La psychiatrie de précision optimisée par des données en conditions réelles
Les troubles mentaux constituent l’un des plus grands défis de santé publique en Europe. Malgré les coûts de santé associés, les progrès thérapeutiques ont été limités, en particulier pour les personnes souffrant de maladies graves et complexes. De nombreux patients restent confrontés à des parcours de soins complexes, avec des résultats limités et une qualité de vie altérée.
Exploiter le potentiel des données en conditions réelles
Le projet REALMENT(s’ouvre dans une nouvelle fenêtre), financé par l’UE, entendait combler cette lacune en mobilisant le potentiel encore peu exploité des données en conditions réelles afin de soutenir des stratégies thérapeutiques plus efficaces et personnalisées en psychiatrie. En intégrant dossiers médicaux électroniques, registres de santé et données génomiques issues de biobanques européennes, le projet a créé un écosystème de données inédit. «En combinant et en harmonisant les données entre pays, nous couvrons un éventail beaucoup plus large de variations biologiques et environnementales. Cela nous permet d’entraîner des modèles prédictifs avec un niveau de précision adapté à la psychiatrie de précision», explique Ole Andreassen, coordinateur du projet. Cette intégration à grande échelle dépasse le cadre des essais cliniques traditionnels et permet d’analyser les résultats des traitements sur des populations variées, dans des conditions proches de la pratique réelle.
L’intelligence artificielle au service de la psychiatrie de précision
Le consortium a mobilisé l’intelligence artificielle et l’apprentissage automatique pour faire émerger des schémas au sein de vastes ensembles de données. En analysant des données à l’échelle de la population issues de cohortes couvrant les pays nordiques, baltes et d’autres régions européennes, les chercheurs ont développé des modèles capables de prédire la réponse aux traitements, les effets indésirables et l’évolution des pathologies. «Ces modèles sont entraînés à partir de données en conditions réelles puis validés sur des données d’essais cliniques, ce qui démontre que notre approche peut appuyer des décisions thérapeutiques plus personnalisées», souligne Ole Andreassen.

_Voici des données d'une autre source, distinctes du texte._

(** * styles_extraction/extract_pose.py: a shallow embedding

    The script discovers images, hands them to the reconstruction and
    alignment engines, exports the camera table and displays a few of the
    reciprocal matches between the first two views.  This file embeds the
    parts of the script that carry logic of their own:

    - [Numpy]: the array operations the script calls on its match arrays
      (integer and boolean indexing, [linspace], [round]);
    - [Discovery]: [get_image_list] over a model of [os.walk];
    - [PoseTable]: the construction of [poses_df];
    - [Matching]: the reciprocal matcher and the statements that consume
      its result;
    - [Viz]: the sampled indices, the sampled access and the side by side
      canvas ([pad], [concatenate]);
    - [Float64]: the sampler once more, on machine floats;
    - [Pipeline]: lines 88-113 with the matcher as a parameter;
    - [Plot]: the loop that draws the sampled matches over the canvas;
    - [Paths]: what [os.path.join] puts before a name, and trees with
      distinct names;
    - [Samples], [MoreSamples]: small inputs to run all of the above on.

    Floating point values are represented by the rationals they denote
    (every finite binary64 value is a rational).  [linspace] and the
    distances are therefore exact; see the remarks next to [linspace],
    and [Float64] for the comparison with binary64. *)

From Stdlib Require Import List ZArith QArith Qround Qabs Bool Arith Lia Lqa.
From Stdlib Require Import String Ascii.
From Stdlib Require DecimalString.
From Stdlib Require Import Floats Uint63.
Import ListNotations.
Local Open Scope list_scope.

Set Implicit Arguments.

(** ** Exceptions

    The script has no [try]: an exception raised by any statement ends the
    run.  Statements that can raise return [result]. *)

Inductive exn : Type :=
| IndexError
| ValueError.

Inductive result (A : Type) : Type :=
| Ok (a : A)
| Raise (e : exn).

Arguments Ok {A} a.
Arguments Raise {A} e.

Definition bind {A B : Type} (m : result A) (k : A -> result B) : result B :=
  match m with
  | Ok a => k a
  | Raise e => Raise e
  end.

Declare Scope result_scope.
Delimit Scope result_scope with result.
Notation "x <- m ;; k" := (bind m (fun x => k))
  (at level 61, m at next level, right associativity) : result_scope.
Open Scope result_scope.

Fixpoint mapM {A B : Type} (f : A -> result B) (l : list A) : result (list B) :=
  match l with
  | [] => Ok []
  | x :: t => y <- f x ;; ys <- mapM f t ;; Ok (y :: ys)
  end.

(** ** The numpy operations of the script *)

Module Numpy.

(** [a[i]] for an integer [i] along the first axis of an array of [n]
    rows: indices [-n .. n-1] are valid, negative ones count from the
    end, anything else raises [IndexError]. *)
Definition getitem {A : Type} (a : list A) (i : Z) : result A :=
  let n := Z.of_nat (List.length a) in
  let j := if (i <? 0)%Z then (i + n)%Z else i in
  if ((0 <=? j)%Z && (j <? n)%Z)%bool then
    match nth_error a (Z.to_nat j) with
    | Some x => Ok x
    | None => Raise IndexError
    end
  else Raise IndexError.

(** [a[idx]] for an integer array [idx]. *)
Definition take {A : Type} (a : list A) (idx : list Z) : result (list A) :=
  mapM (getitem a) idx.

(** The rows of [a] whose flag is set. *)
Fixpoint compress {A : Type} (a : list A) (mask : list bool) : list A :=
  match a, mask with
  | x :: a', m :: mask' => if m then x :: compress a' mask' else compress a' mask'
  | _, _ => []
  end.

(** [a[mask]] for a boolean array [mask]: a mask that has entries must
    have as many as [a] has rows, or the access raises [IndexError]; a
    mask without any entry is not checked against [a] and selects
    nothing. *)
Definition mask_select {A : Type} (a : list A) (mask : list bool)
  : result (list A) :=
  if ((List.length mask =? List.length a)%nat
      || (List.length mask =? 0)%nat)%bool
  then Ok (compress a mask)
  else Raise IndexError.

(** [mask.sum()]. *)
Definition count_true (mask : list bool) : Z :=
  Z.of_nat (List.length (filter (fun m => m) mask)).

(** [np.linspace(start, stop, num)] with the default [endpoint=True]:
    [step = (stop - start) / (num - 1)], the samples are
    [i * step + start] and, when [num > 1], the last one is overwritten
    with [stop].  With [num = 1] the only sample is [start].  (numpy
    computes a zero step and the single sample on branches of their own;
    in exact arithmetic they give the values of the formula below, where
    a division by zero is zero and multiplies the index [0].)

    The samples are exact rationals here.  In binary64 each sample
    carries a relative error of a few units in the last place, which
    changes the rounded index only when the exact sample sits (almost)
    on a half-integer.  An exact sample [i * (count - 1) / (num - 1)]
    is either a half-integer or at least [1 / (2 * (num - 1))] away from
    one, and for the script's [n_viz = 10] it is never one, since
    [2 * i * (count - 1)] is even and [9 * (2 * m + 1)] is odd. *)
Definition linspace (start stop : Q) (num : nat) : list Q :=
  match num with
  | O => []
  | S div =>
      let step := (stop - start) / inject_Z (Z.of_nat div) in
      map (fun i =>
             if ((0 <? div)%nat && (i =? div)%nat)%bool then stop
             else inject_Z (Z.of_nat i) * step + start)
          (seq 0 num)
  end.

(** [np.round] followed by [astype(int)]: the nearest integer, a tie
    going to the even neighbour. *)
Definition round_int (x : Q) : Z :=
  let u := Qfloor (x + (1 # 2)) in
  if (Qeq_bool (x + (1 # 2)) (inject_Z u) && Z.odd u)%bool
  then (u - 1)%Z else u.
(** * image-ocr-csv: the extraction-and-reconciliation pipeline of ocr_gui.py

    A shallow embedding of [OCRProcessor] (parse_xml_regions,
    load_brand_mapping, load_existing_records, call_ocr_api,
    extract_part_numbers, process_image, save_to_csv), of
    [ProcessorThread.run] and of [MainWindow.deduplicate_csv], with the
    properties the specification states about them and further properties
    read off the code.

    Modelling conventions.
    - A Python [str] is a [list ascii].  Character classes and case mapping
      are Python's on the 7-bit ASCII range; codes above 127 are opaque
      (caseless, neither space nor word character).
    - A [dict] is a [gmap], a [set] is a [gset].
    - The CSV file is modelled at the level of the rows that [csv.writer]
      writes and [csv.reader] reads back; [None] is the absent file.
    - Exceptions are explicit: a call either returns a value or raises. *)

From Stdlib Require Import ZArith Ascii String DecimalString.
From stdpp Require Import gmap strings list sorting.

#[local] Set Warnings "-clear-no-such-hyp".

Local Open Scope bool_scope.

(** ** Python strings *)

Abbreviation str := (list ascii).

(** String literals of the source, as lists of characters. *)
Definition py (s : string) : str := list_ascii_of_string s.

Module PyStr.

Definition code (c : ascii) : nat := nat_of_ascii c.

Definition between (lo hi : nat) (c : ascii) : bool :=
  (lo <=? code c)%nat && (code c <=? hi)%nat.

Definition is_lower (c : ascii) : bool := between 97 122 c.
Definition is_upper (c : ascii) : bool := between 65 90 c.
Definition is_digit (c : ascii) : bool := between 48 57 c.
Definition is_alpha (c : ascii) : bool := is_lower c || is_upper c.
Definition is_alnum (c : ascii) : bool := is_alpha c || is_digit c.

(** [str.isspace] on one character: TAB LF VT FF CR, the four
    separators FS GS RS US, and the blank. *)
Definition isspace (c : ascii) : bool :=
  between 9 13 c || between 28 31 c || (code c =? 32)%nat.

Definition upper_char (c : ascii) : ascii :=
  if is_lower c then ascii_of_nat (code c - 32) else c.

Definition lower_char (c : ascii) : ascii :=
  if is_upper c then ascii_of_nat (code c + 32) else c.

(** [s.upper()] *)
Definition upper (s : str) : str := map upper_char s.

(** [s.lstrip()], [s.rstrip()], [s.strip()] *)
Fixpoint lstrip (s : str) : str :=
  match s with
  | c :: s' => if isspace c then lstrip s' else s
  | [] => []
  end.

Definition rstrip (s : str) : str := rev (lstrip (rev s)).

Definition strip (s : str) : str := rstrip (lstrip s).

(** [s.startswith(c)] and [s.lstrip(c)] for a one-character argument. *)
Definition startswith (s : str) (c : ascii) : bool :=
  match s with
  | x :: _ => Ascii.eqb x c
  | [] => false
  end.

Fixpoint lstrip_char (s : str) (c : ascii) : str :=
  match s with
  | x :: s' => if Ascii.eqb x c then lstrip_char s' c else s
  | [] => []
  end.

(** [c in s] for a character [c]. *)
Definition contains (c : ascii) (s : str) : bool := existsb (Ascii.eqb c) s.

(** [s.replace(c, '')] for a one-character [c]. *)
Definition remove_char (s : str) (c : ascii) : str :=
  List.filter (fun x => negb (Ascii.eqb x c)) s.

(** Truthiness of a string: [if s]. *)
Definition truthy (s : str) : bool :=
  match s with [] => false | _ :: _ => true end.

Definition eqb (a b : str) : bool := bool_decide (a = b).

(** [s.split()]: the maximal runs of non-space characters.  [cur] is the
    run being read, in reverse. *)
Fixpoint split_from (cur : str) (s : str) : list str :=
  match s with
  | [] => match cur with [] => [] | _ => [rev cur] end
  | c :: s' =>
      if isspace c
      then match cur with
           | [] => split_from [] s'
           | _ => rev cur :: split_from [] s'
           end
      else split_from (c :: cur) s'
  end.

Definition split (s : str) : list str := split_from [] s.

(** [sep.join(parts)] *)
Fixpoint join (sep : str) (parts : list str) : str :=
  match parts with
  | [] => []
  | [p] => p
  | p :: ps => p ++ sep ++ join sep ps
  end.

End PyStr.

(** ** VariantExpander: the variant block of [process_image] (lines 293-315) *)

Definition special_chars : str := py "-./_".

(** [for char in special_chars: cleaned_pn = cleaned_pn.replace(char, '')] *)
Definition remove_special (part_number : str) : str :=
  fold_left PyStr.remove_char special_chars part_number.

(** [any(char in part_number for char in special_chars)] *)
Definition has_special (part_number : str) : bool :=
  existsb (fun char => PyStr.contains char part_number) special_chars.

Definition zero : ascii := "0"%char.

(** [char in special_chars] *)
Definition is_special (c : ascii) : bool := PyStr.contains c special_chars.

Definition expand (part_number : str) : list str :=
  let pns_to_add := [part_number] in
  (* 1. leading-zero variant *)
  let pns_to_add :=
    if PyStr.startswith part_number zero then
      let stripped_pn := PyStr.lstrip_char part_number zero in
      if PyStr.truthy stripped_pn && negb (PyStr.eqb stripped_pn part_number)
      then pns_to_add ++ [stripped_pn]
      else pns_to_add
    else pns_to_add in
  (* 2. special-character variant *)
  if has_special part_number then
    let cleaned_pn := remove_special part_number in
    if PyStr.truthy cleaned_pn && negb (PyStr.eqb cleaned_pn part_number) then
      let pns_to_add := pns_to_add ++ [cleaned_pn] in
      if PyStr.startswith cleaned_pn zero then
        let stripped_cleaned := PyStr.lstrip_char cleaned_pn zero in
        if PyStr.truthy stripped_cleaned
           && negb (PyStr.eqb stripped_cleaned cleaned_pn)
        then pns_to_add ++ [stripped_cleaned]
        else pns_to_add
      else pns_to_add
    else pns_to_add
  else pns_to_add.

(** ** PartNumberExtractor: [extract_part_numbers] (lines 173-221) *)

(** The regular expression of line 209,
    [\b<brand_code>\s*([a-zA-Z0-9][a-zA-Z0-9\-\.\/_]+)] under
    [re.IGNORECASE], where [<brand_code>] is [re.escape(brand_code)], a
    literal.  Each component is one function below. *)
Module Re.

(** [\w] *)
Definition is_word (c : ascii) : bool :=
  PyStr.is_alnum c || Ascii.eqb c "_".

(** [\b] at a position: [prev] is the character before it (none at the
    start of the text) and [s] the text from it on. *)
Definition at_boundary (prev : option ascii) (s : str) : bool :=
  let thatp := match prev with Some c => is_word c | None => false end in
  let thisp := match s with c :: _ => is_word c | [] => false end in
  negb (Bool.eqb thisp thatp).

(** The escaped brand code: a literal compared character by character,
    ignoring case.  Returns the text after the literal. *)
Fixpoint match_literal (lit : str) (s : str) : option str :=
  match lit, s with
  | [], _ => Some s
  | l :: lit', c :: s' =>
      if Ascii.eqb (PyStr.lower_char l) (PyStr.lower_char c)
      then match_literal lit' s'
      else None
  | _ :: _, [] => None
  end.

(** [\s*], greedy.  What follows must be a letter or a digit, which is
    no space, so giving back spaces never lets the match succeed
    ([match_here_greedy] below). *)
Definition skip_spaces (s : str) : str := PyStr.lstrip s.

(** [[a-zA-Z0-9]] *)
Definition part_start (c : ascii) : bool := PyStr.is_alnum c.

(** [[a-zA-Z0-9\-\.\/_]] *)
Definition part_char (c : ascii) : bool :=
  PyStr.is_alnum c || PyStr.contains c (py "-./_").

(** The longest prefix of characters of a class (a greedy [+] or [*] at
    the end of the pattern). *)
Fixpoint take_class (cls : ascii -> bool) (s : str) : str :=
  match s with
  | c :: s' => if cls c then c :: take_class cls s' else []
  | [] => []
  end.

(** One attempt at a position: the captured group and the length of the
    whole match. *)
Definition match_here (brand_code : str) (prev : option ascii) (s : str)
  : option (str * nat) :=
  if at_boundary prev s then
    match match_literal brand_code s with
    | Some s1 =>
        let s2 := skip_spaces s1 in
        match s2 with
        | c :: s3 =>
            if part_start c then
              match take_class part_char s3 with
              | [] => None
              | run =>
                  Some (c :: run,
                        length brand_code + (length s1 - length s2)
                        + 1 + length run)
              end
            else None
        | [] => None
        end
    | None => None
    end
  else None.

(** [re.findall]: scan from the left; after a match the scan resumes at
    its end ([skip] counts the characters of the last match still to be
    passed), otherwise one character further. *)
Fixpoint findall_from (brand_code : str) (prev : option ascii) (skip : nat)
    (s : str) : list str :=
  match s with
  | [] => []
  | c :: s' =>
      match skip with
      | S k => findall_from brand_code (Some c) k s'
      | O =>
          match match_here brand_code prev s with
          | Some (group, n) =>
              group :: findall_from brand_code (Some c) (n - 1) s'
          | None => findall_from brand_code (Some c) 0 s'
          end
      end
  end.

Génomique et réponse aux traitements
L’une des principales innovations du projet est l’intégration des données génomiques dans la modélisation prédictive. Grâce à des études d’association pangénomique à grande échelle, les chercheurs ont identifié des variants génétiques associés à la réponse et à la résistance aux traitements. Par exemple, la découverte de variants rares dans certains pharmacogènes, comme CYP1A2(s’ouvre dans une nouvelle fenêtre), impliqués dans le métabolisme de la clozapine, met en lumière des mécanismes susceptibles d’influencer la réponse aux antipsychotiques. Le projet a également démontré l’intérêt des scores de risque polygénique(s’ouvre dans une nouvelle fenêtre) pour anticiper l’évolution des traitements. «Notre objectif est la psychiatrie de précision: s’appuyer sur la biologie propre à chaque patient pour proposer d’emblée le traitement le plus adapté», souligne Ole Andreassen. Les découvertes du projet révèlent des liens génétiques communs entre les maladies mentales et physiques, ce qui favorise une vision plus intégrée de la santé des patients. Ces résultats ouvrent des perspectives importantes pour la prise en charge des multimorbidités et l’adaptation des interventions au profil biologique global de chaque patient.
Des données à la pratique clinique
Pour concrétiser ces avancées, REALMENT a développé une plateforme clinique intégrant des algorithmes prédictifs aux données des patients. Elle permet aux cliniciens d’évaluer les options thérapeutiques, d’anticiper les effets indésirables et de suivre l’évolution des patients dans la durée. Le projet a également contribué à des avancées méthodologiques, notamment via des recommandations pour définir les résultats thérapeutiques à partir de données en conditions réelles(s’ouvre dans une nouvelle fenêtre) dans les troubles psychiatriques en Europe. Par ailleurs, un partenaire a mis en place un système de rapport pharmacogénétique au sein d’une biobanque nationale, le retour des patients ayant permis d’en améliorer la clarté et l’usage. À présent, les travaux se poursuivent pour renforcer et valider les modèles prédictifs, étendre les fonctionnalités de la plateforme et accompagner les démarches réglementaires en vue de leur adoption clinique. «À terme, notre objectif est de sortir de la prescription par essais et erreurs et de donner aux cliniciens les moyens de proposer le bon traitement, au bon patient, au bon moment», conclut Ole Andreassen.